Just about every business in the UK relies to some extent on computers. In almost every case, those computers have access to the internet. A data breach is, therefore, a tangible risk for businesses of every size. While the most high-profile cases involve household names like Sony, it’s actually smaller businesses who bear the brunt of the problem internationally.
When it comes to cybersecurity, the best approach is a proactive one. If you take action before a problem arises, you’ll protect yourself better against the risk. But what exactly might this action look like?
Improve password protection
Access to your computer network should be restricted based on one of three factors. You might present something you know (like a password), something you have (like a security key or a phone) or something you are (like a fingerprint). Two-factor authentication is becoming the norm these days, and it will make your system that much more secure – but you should still insist that your employees regularly change their passwords.
Monitor devices used by employees
You might not have the resources to provide everyone with their own laptops and tablets. If you don’t, then you should have strict procedures in place to ensure that these devices do not constitute a security threat. This might mean granting the network administrator the ability to monitor activity and install any required security updates.

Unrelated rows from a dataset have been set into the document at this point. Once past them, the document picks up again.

(** Up to [170] servers, and as long as [(c * rho)^c] fits in a [float],
    [calculate_lq] returns the Erlang-C queue length. *)
Lemma calculate_lq_stable (rho : Q) (c : nat) :
  0 <= rho -> rho < 1 -> (1 <= c)%nat -> (c <= 170)%nat ->
  overflows ((inject_Z (Z.of_nat c) * rho) ^ Z.of_nat c) = false ->
  calculate_lq (Fin rho) (Z.of_nat c) = Ok (Fin (lq_erlang rho c)).
Proof.
  intros H0 H1 Hc Hc' Ho. unfold calculate_lq.
  pose proof (load_nonneg rho c H0) as Ha.
  replace (fge (Fin rho) (of_int 1)) with false
    by (symmetry; apply fge_fin_false; exact H1).
  change (fmul (of_int (Z.of_nat c)) (Fin rho))
    with (Fin (inject_Z (Z.of_nat c) * rho)).
  rewrite sum_loop
    by (lia || (intros n Hn; apply (pow_fits_below _ n c); (lia || assumption))).
  cbn [bind].
  rewrite fpow_fin by (lia || assumption). cbn [bind].
  rewrite factorial_of_nat. cbn [bind].
  rewrite float_of_fact_fits by exact Hc'. cbn [bind].
  change (fmul (Fin (inject_Z (Z.of_nat (fact c)))) (fsub (of_int 1) (Fin rho)))
    with (Fin (inject_Z (Z.of_nat (fact c)) * (1 - rho))).
  rewrite fdiv_fin.
  2:{ pose proof (fact_Q_pos c).
      assert (0 < inject_Z (Z.of_nat (fact c)) * (1 - rho))
        by (apply Qmult_lt_0_compat; lra).
      lra. }
  cbn [bind fadd].
  rewrite fdiv_fin.
  2:{ pose proof (erlang_den_pos _ rho c Ha H1 Hc) as Hd.
      unfold erlang_T in Hd. lra. }
  cbn [bind fmul].
  change (fsub (of_int 1) (Fin rho)) with (Fin (1 - rho)).
  rewrite fdiv_fin by lra.
  reflexivity.
Qed.

(** Beyond [170] servers, or when [(c * rho)^c] leaves the binary64
    range, [calculate_lq] raises [OverflowError] on every load
    [rho < 1]: in the loop, in the power, or in the conversion of [c!]. *)
Lemma calculate_lq_raises (rho : Q) (c : nat) :
  rho < 1 ->
  (171 <= c)%nat \/ overflows ((inject_Z (Z.of_nat c) * rho) ^ Z.of_nat c) = true ->
  calculate_lq (Fin rho) (Z.of_nat c) = Raise OverflowError.
Proof.
  intros H1 Hr. unfold calculate_lq.
  replace (fge (Fin rho) (of_int 1)) with false
    by (symmetry; apply fge_fin_false; exact H1).
  change (fmul (of_int (Z.of_nat c)) (Fin rho))
    with (Fin (inject_Z (Z.of_nat c) * rho)).
  destruct (sum_loop_outcome (inject_Z (Z.of_nat c) * rho) c) as [-> | ->];
    [reflexivity |].
  cbn [bind]. rewrite fpow_nonneg by lia.
  destruct (overflows ((inject_Z (Z.of_nat c) * rho) ^ Z.of_nat c)) eqn:O;
    [reflexivity |].
  destruct Hr as [Hr | Hr]; [| discriminate].
  cbn [bind]. rewrite factorial_of_nat. cbn [bind].
  rewrite float_of_fact_overflows by exact Hr. reflexivity.
Qed.

(** With one server the formula is that of the M/M/1 queue. *)
Lemma lq_erlang_mm1 (rho : Q) :
  0 <= rho -> rho < 1 -> lq_erlang rho 1 == rho ^ 2 / (1 - rho).
Proof.
  intros H0 H1. unfold lq_erlang, erlang_Pc, erlang_T, erlang_S, erlang_term.
  cbn [sum_upto]. cbv zeta.
  change (Z.of_nat 1) with 1%Z. change (Z.of_nat 0) with 0%Z.
  change (Z.of_nat (fact 1)) with 1%Z. change (Z.of_nat (fact 0)) with 1%Z.
  change (inject_Z 1) with 1.
  rewrite Qpower_1_r, Qpower_0_r.
  assert (rho ^ 2 == rho * rho) as -> by (simpl; ring).
  field. split; lra.
Qed.

(** The scenario [lambda = 100], [mu = 20], [c = 6]: [rho = 5/6] and
    [Lq] lies between [2.93] and [2.94]. *)
Example lq_scenario_100_20_6 :
  exists lq,
    calculate_rho (Fin 100) (Fin 20) 6 = Ok (Fin (100 / (inject_Z 6 * 20))) /\
    calculate_lq (Fin (100 / (inject_Z 6 * 20))) 6 = Ok (Fin lq) /\
    293 # 100 < lq < 294 # 100.
Proof.
  eexists. split; [reflexivity |]. split; [vm_compute; reflexivity |].
  split; vm_compute; reflexivity.
Qed.

(** ** Powers and the sum [S] as functions of the load *)




(** ** Closed forms of [Lq] *)



Lemma erlang_term_eq (a b : Q) (n : nat) :
  a == b -> erlang_term a n == erlang_term b n.
Proof. intros E. unfold erlang_term. rewrite E. reflexivity. Qed.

Consistently update computers software
Antiviruses and firewalls need to be constantly updated in order to keep track of all of the threats that they must repel. This is normally conducted automatically, but your network administrators should still be held responsible when it fails to happen.
Security Incident & Event Management
A procedure should be put in place to review the causes of security incidents after they’ve occurred. The vulnerability responsible can thereby be eliminated, and lessons learned. You might also put into place outside expertise who can help you to manage the reputational risks conferred by a security incident.
Encrypt where possible
End-to-end encryption is becoming ubiquitous on the internet. Communication that takes place over an encrypted connection cannot be intercepted by a nefarious third party. Many messaging platforms used by businesses, particularly during an age of Covid-19, make use of end-to-end encryption. But often, it needs to be activated manually. Zoom, for example, offers end-to-end encryption, but the host of the meeting in question will need to enable it. Thus further highlights the importance of education for the users – who need to know this stuff if they’re to make use of it.